# About this task
Lines before the one containing "match truthy environment with" are excluded; retype that line and all remaining lines of the material exactly.

=-=-=

(** [s.trim()]. *)
Definition trim (s : string) : string := trimEnd (trimStart s).

(** [s.startsWith(p)]. *)
Definition startsWith (s p : string) : bool := String.prefix p s.

(** [s.includes(c)] for a one-character needle. *)
Fixpoint includes (s : string) (c : ascii) : bool :=
  match s with
  | EmptyString => false
  | String d rest => Ascii.eqb d c || includes rest c
  end.

(** A string in a condition: true unless empty. *)
Definition nonEmpty (s : string) : bool := negb (s =? "")%string.

(* ================================================================== *)
(** ** [src/tools/build.ts]                                             *)
(* ================================================================== *)

Section Handlers.
Context {V : Validation} {E : Errors} {X : Executor}.

(** The guard shared by the handlers that take an environment:
    [if (environment && !validateEnvironmentName(environment)) throw ...]. *)
Definition guardEnvironment (errorClass : ErrorClass) (environment : option string) : M unit :=
  match truthy environment with
  | Some e =>
      ok <- callValidateEnvironmentName e ;;
      if negb ok
      then throw (new errorClass ("Invalid environment name: " +:+ e) [("environment", Some e)])
      else ret tt
  | None => ret tt
  end.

=-=-=

# Exercise output
  match truthy environment with
  | Some e =>
      ok <- callValidateEnvironmentName e ;;
      if negb ok
      then throw (new errorClass ("Invalid environment name: " +:+ e) [("environment", Some e)])
      else ret tt
  | None => ret tt
  end.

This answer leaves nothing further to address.